I use the words "That's enough" to break all contact. I originally taught this with a toy, and when playing would once in a while stop still with the toy and say the words in a pleasant but firm voice. I would then carry on with the walk or whatever I was doing. Five minutes later, I call the dog to me (so the game is at my instigation, not hers, as I was the one who had said "That is enough until I am ready for more thankyou" (if you see what i mean ;) .

After some weeks this can then be transferred to everyday life and the dog will start to understand. . My own feeling is that after using the command, it is important to totally ignore the dog and to be the one who then says "Yes I am available again now". I find it is best to start in the house for just a few minutes until the dog has "got it".

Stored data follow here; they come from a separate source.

(** * cheatingDaddy: audio framing, PCM conversion, speech queue,
      session history and rate-limit recovery

    A shallow embedding of the client-side orchestration code of
    [src/utils/gemini.js] and of the browser build's speech queue, with
    the properties its specification states about them.

    Conventions of the embedding.
    - A Node [Buffer] is a [list byte].
    - A JavaScript string is a [string]: a sequence of code units below
      256 (the Latin-1 range); the character classes of the regular
      expressions and [toLowerCase] are written out for that range.
    - A JavaScript number that is an integer is a [Z]; an arbitrary
      finite double is the rational it denotes, a [Q], and every
      arithmetic operation rounds its exact result to 53 bits, to
      nearest, ties to even (module [Dbl]).  Overflow and subnormals are
      out of the model: every value below stays far inside the normal
      range.
    - Asynchronous code is a transition system whose events are the
      calls and the completions of awaited operations. *)

(** The development also covers code around the one the specification
    speaks of: the IPC handlers of the session, [sendAudioToGemini] and
    [chatWithGeminiText] (module [Ipc]); the settings, the history, the
    requests, the initialisation and the speech buffers of the browser
    build (module [WebApp]); and the port search of its development
    server (module [DevServer]).  There
    - [localStorage] is its function [getItem];
    - what the network, the microphone and the screenshot do is an
      argument of the function that uses them;
    - a built-in whose result the code only tests or passes on
      ([Number] on a string, [JSON.parse], the length of a base64
      decoding, [getGeminiMessageHint] of [./prompts]) is a variable
      of a section. *)

From Stdlib Require Import Strings.String Strings.Ascii Strings.Byte.
From Stdlib Require Import Numbers.DecimalString.
From Stdlib Require Import ZArith QArith Qround Qpower Qfield Lqa.
From Stdlib Require Import List Bool Arith Lia.
Import ListNotations.

Close Scope Q_scope.

(* ================================================================== *)
(** * Part I: the model                                                *)
(* ================================================================== *)

(** ** IEEE 754 arithmetic on finite values *)

Module Dbl.

Local Open Scope Q_scope.

Definition pow2 (e : Z) : Q := 2 ^ e.

(** For positive [q], the exponent [k] with [2^k <= q < 2^(k+1)]: the
    difference of the bit lengths of numerator and denominator, or one
    less. *)
Definition ilog2_floor (q : Q) : Z :=
  let k := (Z.log2 (Qnum q) - Z.log2 (Zpos (Qden q)))%Z in
  if Qle_bool (pow2 k) q then k else (k - 1)%Z.

(** The integer nearest to [x], a tie going to the even one. *)
Definition nearest_even (x : Q) : Z :=
  let fl := Qfloor x in
  match Qcompare (x - inject_Z fl) (1 # 2) with
  | Lt => fl
  | Gt => (fl + 1)%Z
  | Eq => if Z.even fl then fl else (fl + 1)%Z
  end.

(** Rounding of a positive rational to a significand of [prec] bits:
    scale it into [[2^(prec-1), 2^prec)], round to an integer, scale
    back. *)
Definition round_pos (prec : Z) (q : Q) : Q :=
  let e := (ilog2_floor q - (prec - 1))%Z in
  Qred (inject_Z (nearest_even (q / pow2 e)) * pow2 e).

Definition round_ne (prec : Z) (q : Q) : Q :=
  match Qnum q with
  | Z0 => 0
  | Zpos _ => round_pos prec q
  | Zneg _ => - round_pos prec (- q)
  end.

(** binary64, the type of every JavaScript number *)
Definition double (q : Q) : Q := round_ne 53 q.
(** binary32, the element type of a [Float32Array] *)
Definition fround (q : Q) : Q := round_ne 24 q.

Definition add (a b : Q) : Q := double (a + b).
Definition mul (a b : Q) : Q := double (a * b).
Definition div (a b : Q) : Q := double (a / b).

Definition ltb (a b : Q) : bool :=
  match Qcompare a b with Lt => true | _ => false end.

Definition max (a b : Q) : Q := if ltb a b then b else a.
Definition min (a b : Q) : Q := if ltb b a then b else a.

(** [Math.round]: the nearest integer, a tie going towards +infinity. *)
Definition round (x : Q) : Z := Qfloor (x + (1 # 2)).
(** [Math.ceil] *)
Definition ceil (x : Q) : Z := Qceiling x.

End Dbl.

(** ** PCM buffers: framing and sample conversion (gemini.js) *)

Module Pcm.

Definition buffer := list byte.

(** [Buffer.prototype.readInt16LE] on the two bytes at the offset. *)
Definition readInt16LE (lo hi : byte) : Z :=
  let u := (Z.of_N (Byte.to_N lo) + 256 * Z.of_N (Byte.to_N hi))%Z in
  if (u <? 32768)%Z then u else (u - 65536)%Z.

(** [Buffer.prototype.writeInt16LE]: the two bytes written; a value
    outside the Int16 range raises [ERR_OUT_OF_RANGE] ([None]). *)
Definition writeInt16LE (v : Z) : option (byte * byte) :=
  if ((-32768 <=? v) && (v <=? 32767))%Z then
    let u := (v mod 65536)%Z in
    match Byte.of_N (Z.to_N (u mod 256)), Byte.of_N (Z.to_N (u / 256)) with
    | Some lo, Some hi => Some (lo, hi)
    | _, _ => None
    end
  else None.

(** [convertStereoToMono]: the left sample of every interleaved pair.
    A buffer whose length is no multiple of 4 makes the last read or
    write fall outside its buffer, which raises. *)
Fixpoint convertStereoToMono (stereoBuffer : buffer) : option buffer :=
  match stereoBuffer with
  | [] => Some []
  | l0 :: l1 :: _ :: _ :: rest =>
      match writeInt16LE (readInt16LE l0 l1), convertStereoToMono rest with
      | Some (b0, b1), Some mono => Some (b0 :: b1 :: mono)
      | _, _ => None
      end
  | _ => None
  end.

(** [convertPCMBufferToFloat32]: the stored elements are binary32. *)
Definition int16ToFloat32 (int16Sample : Z) : Q :=
  Dbl.fround
    (Dbl.div (inject_Z int16Sample)
             (if (int16Sample <? 0)%Z then 32768%Q else 32767%Q)).

Fixpoint convertPCMBufferToFloat32 (pcmBuffer : buffer) : option (list Q) :=
  match pcmBuffer with
  | [] => Some []
  | lo :: hi :: rest =>
      match convertPCMBufferToFloat32 rest with
      | Some fs => Some (int16ToFloat32 (readInt16LE lo hi) :: fs)
      | None => None
      end
  | _ => None
  end.

(** [convertFloat32ToPCMBuffer] *)
Definition float32ToInt16 (x : Q) : Z :=
  let sample := Dbl.max (-1)%Q (Dbl.min 1%Q x) in
  let int16Sample :=
    if Dbl.ltb sample 0%Q then Dbl.mul sample 32768%Q
    else Dbl.mul sample 32767%Q in
  Dbl.round int16Sample.

Fixpoint convertFloat32ToPCMBuffer (float32Array : list Q) : option buffer :=
  match float32Array with
  | [] => Some []
  | x :: rest =>
      match writeInt16LE (float32ToInt16 x), convertFloat32ToPCMBuffer rest with
      | Some (lo, hi), Some bs => Some (lo :: hi :: bs)
      | _, _ => None
      end
  end.
Definition labelOnOneLine (part : string * string * string) : Prop :=
  let '(_, label, _) := part in ~ occurs "010" label.

Definition filesOf (md : MdReport) : list MdFile :=
  match MdFileList md with Some files => files | None => [] end.

Definition failedLink (l : MdLink) : Prop :=
  Succeed l = false /\ HasPrefix (LinkState l) "[ERR] " = true.

Definition recorded (f : MdFile) : Prop :=
  LinkList f <> [] /\ Forall failedLink (LinkList f).

(** [md'] is [md] with file reports appended, and possibly another state;
    [AllLinksOK] has not gone back to true. *)
Definition extends (md md' : MdReport) : Prop :=
  Repo md' = Repo md /\ ZipUrl md' = ZipUrl md
  /\ ZipName md' = ZipName md /\ ZipPath md' = ZipPath md
  /\ (exists added, filesOf md' = (filesOf md ++ added)%list
                    /\ Forall recorded added
                    /\ (added <> [] -> AllLinksOK md' = Some false))
  /\ (AllLinksOK md' = AllLinksOK md \/ AllLinksOK md' = Some false).

(** The flag and the file list go together: all links are ok and there
    is no list, or a link failed and the list holds a file. *)
Definition tidy (md : MdReport) : Prop :=
  (AllLinksOK md = Some true /\ MdFileList md = None)
  \/ (AllLinksOK md = Some false
      /\ exists files, MdFileList md = Some files /\ files <> []).

(** What the loop over the matches of a file keeps. *)
Definition loopKeeps (md0 : MdReport) (acc : MdReport * list MdLink) : Prop :=
  ((fst acc = md0 /\ snd acc = [])
   \/ (fst acc = setAllLinksOK md0 (Some false) /\ snd acc <> []))
  /\ Forall failedLink (snd acc).

(** Every GET is answered 404 and the archive holds [files]. *)
Definition answers404 (files : list zipFile) : World :=
  mkWorld "/w/.archives" (fun _ => false)
          (fun _ _ => mkGetResult (Some (mkResponse 404 "Not Found")) None)
          (fun _ => None) (fun _ => None) (fun _ _ => None)
          (fun _ => inl files) (fun _ => None) latin1.

Definition deadLink : World :=
  answers404 [mkZipFile "r-main/README.md" false None None
                        "[old](http://dead.example/x)"].
(** X6. A whole run of a render script.  When the output directory can be
    made (or is there) and no target path is a directory, the script
    returns; for each of the 15 entries of its table the file at the
    entry's path then holds the image the renderer returns for the entry's
    pixel size, as wide and as high as that size; every other file is as it
    was; the saves attempted are those 15 paths in table order; and the
    lines printed are the banner, one line per entry and the closing
    lines. *)
Theorem scripts_write_every_icon (env : Pillow.font_env) (w : OS.world Pillow.image) :
  fst (OS.makedirs_exist_ok CreateBondIcon.icon_dir w) = Py.Returned tt ->
  (forall size scale,
      In (size, scale) CreateBondIcon.ICON_SIZES ->
      OS.isdir w (CreateBondIcon.filepath_of size scale) = false) ->
  (exists w',
      CreateBondIcon.script env w = (Py.Returned tt, w')
      /\ (forall size scale,
            In (size, scale) CreateBondIcon.ICON_SIZES ->
            exists icon,
              CreateBondIcon.create_bond_to_ten_icon env size = Py.Returned icon
              /\ OS.files w' !! CreateBondIcon.filepath_of size scale = Some icon
              /\ Pillow.width icon = size /\ Pillow.height icon = size)
      /\ (forall p,
            ~ In p (map (fun e => CreateBondIcon.filepath_of (fst e) (snd e))
                      CreateBondIcon.ICON_SIZES) ->
            OS.files w' !! p = OS.files w !! p)
      /\ OS.saves w'
         = (OS.saves w
            ++ map (fun e => CreateBondIcon.filepath_of (fst e) (snd e))
                 CreateBondIcon.ICON_SIZES)%list
      /\ OS.stdout w'
         = (OS.stdout w
            ++ "Generating proper Bond to Ten app icons..."
               :: map (fun e => CreateBondIcon.progress_line (fst e) (snd e))
                    CreateBondIcon.ICON_SIZES
            ++ CreateBondIcon.closing_lines)%list)
  /\ (exists w',
      GenerateIcon.script env w = (Py.Returned tt, w')
      /\ (forall size scale,
            In (size, scale) GenerateIcon.ICON_SIZES ->
            exists icon,
              GenerateIcon.create_bond_to_ten_icon env size = Py.Returned icon
              /\ OS.files w' !! GenerateIcon.filepath_of size scale = Some icon
              /\ Pillow.width icon = size /\ Pillow.height icon = size)
      /\ (forall p,
            ~ In p (map (fun e => GenerateIcon.filepath_of (fst e) (snd e))
                      GenerateIcon.ICON_SIZES) ->
            OS.files w' !! p = OS.files w !! p)
      /\ OS.saves w'
         = (OS.saves w
            ++ map (fun e => GenerateIcon.filepath_of (fst e) (snd e))
                 GenerateIcon.ICON_SIZES)%list
      /\ OS.stdout w'
         = (OS.stdout w
            ++ "Generating Bond to Ten app icons..."
               :: map (fun e => GenerateIcon.progress_line (fst e) (snd e))
                    GenerateIcon.ICON_SIZES
            ++ GenerateIcon.closing_lines)%list).
Proof.
  intros Hmk Hfree. split.
  - destruct (cbi_script_run env w Hmk) as (w' & Hrun & Hall & Hframe & Hsaves & Hout).
    { intros [size scale] He. by apply Hfree. }
    exists w'. split; [done|]. split; [|done].
    intros size scale He.
    destruct (cbi_table_paths (size, scale) He) as (Hs & _).
    eexists. split; [by apply cbi_create_closed_form|].
    split; [exact (Hall (size, scale) He)|]. by split.
  - destruct (gi_script_run env w Hmk) as (w' & Hrun & Hall & Hframe & Hsaves & Hout).
    { intros [size scale] He. cbn [fst snd]. rewrite filepath_of_agree. by apply Hfree. }
    exists w'. split; [done|]. split; [|done].
    intros size scale He.
    destruct (gi_table_paths (size, scale) He) as (Hs & _).
    eexists. split; [by apply gi_create_closed_form|].
    split; [exact (Hall (size, scale) He)|]. by split.
Qed.

Lemma scripts_write_every_icon_witness :
  fst (OS.makedirs_exist_ok CreateBondIcon.icon_dir
         (Catalogue.catalogue_only : OS.world Pillow.image)) = Py.Returned tt
  /\ exists w',
       CreateBondIcon.script Pillow.no_fonts Catalogue.catalogue_only = (Py.Returned tt, w')
       /\ OS.saves w'
          = map (fun e => CreateBondIcon.filepath_of (fst e) (snd e))
              CreateBondIcon.ICON_SIZES.
Proof.
  assert (fst (OS.makedirs_exist_ok CreateBondIcon.icon_dir
                 (Catalogue.catalogue_only : OS.world Pillow.image)) = Py.Returned tt)
    as Hmk by (by vm_compute).
  split; [exact Hmk|].
  destruct (scripts_write_every_icon Pillow.no_fonts Catalogue.catalogue_only Hmk)
    as [(w' & Hrun & _ & _ & Hsaves & _) _].
  { intros size scale He. simpl in He.
    repeat (destruct He as [[= <- <-]|He]; [by vm_compute|]). destruct He. }
  exists w'. split; [exact Hrun | exact Hsaves].
Defined.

I do feel also that as has been already suggested, it is good to teach a "Settle" command and for a really pesky dog I suspect Fran's idea would work well too :)

Lindsay
- By molly [gb] Date 05.01.03 08:03 UTC
Hi thanks for all the posts, I have always used the words" All Gone" during a walk if I have given her a treat and she is looking for another one or if I have finished the stone throwing game during a certain part of our walk and she understands and accepts that because I never weaken, she is a bit more persistant in the evenings and is obviously not alone in this, but I shall say those two magic words and then ignore her completely. I wish she had a bed to go to but from day one she never settled in it and ate two before I gave up!. Thanks once again Jane
- By linda s Date 04.01.03 19:33 UTC
Hi Fran
Thought you would like to know,after reading your post( 24 hour ignore)I decided to change megs routine,where before she had the run of the house,now i have put her in the kitchen for the last 24 hours.Only Letting her in for a while when i have invited her into the living room. Same with Elsa /puppy.My kitchen runs off the living room so they
can see us and are still part of the goings on, only now the gate is between us.I did take her out for a run today,the lead was put on in the kitchen and when we came back walked through the back garden into the dreaded kitchen and lead removed.One of my friends came round to day and we sat in the k having coffee and after the tail wagging both dogs went in their bed and slept.Normally Meg, would bark at me for ages bringing me toys to the point she got all the attention from me trying to shut her up. Be it good or bad attention she got what she wanted. Meg is a really lovely dog full of fun and loads of affection to give.Now she is still all that without the attention barking.thank you for your post it has really helped and i intended to keep it up.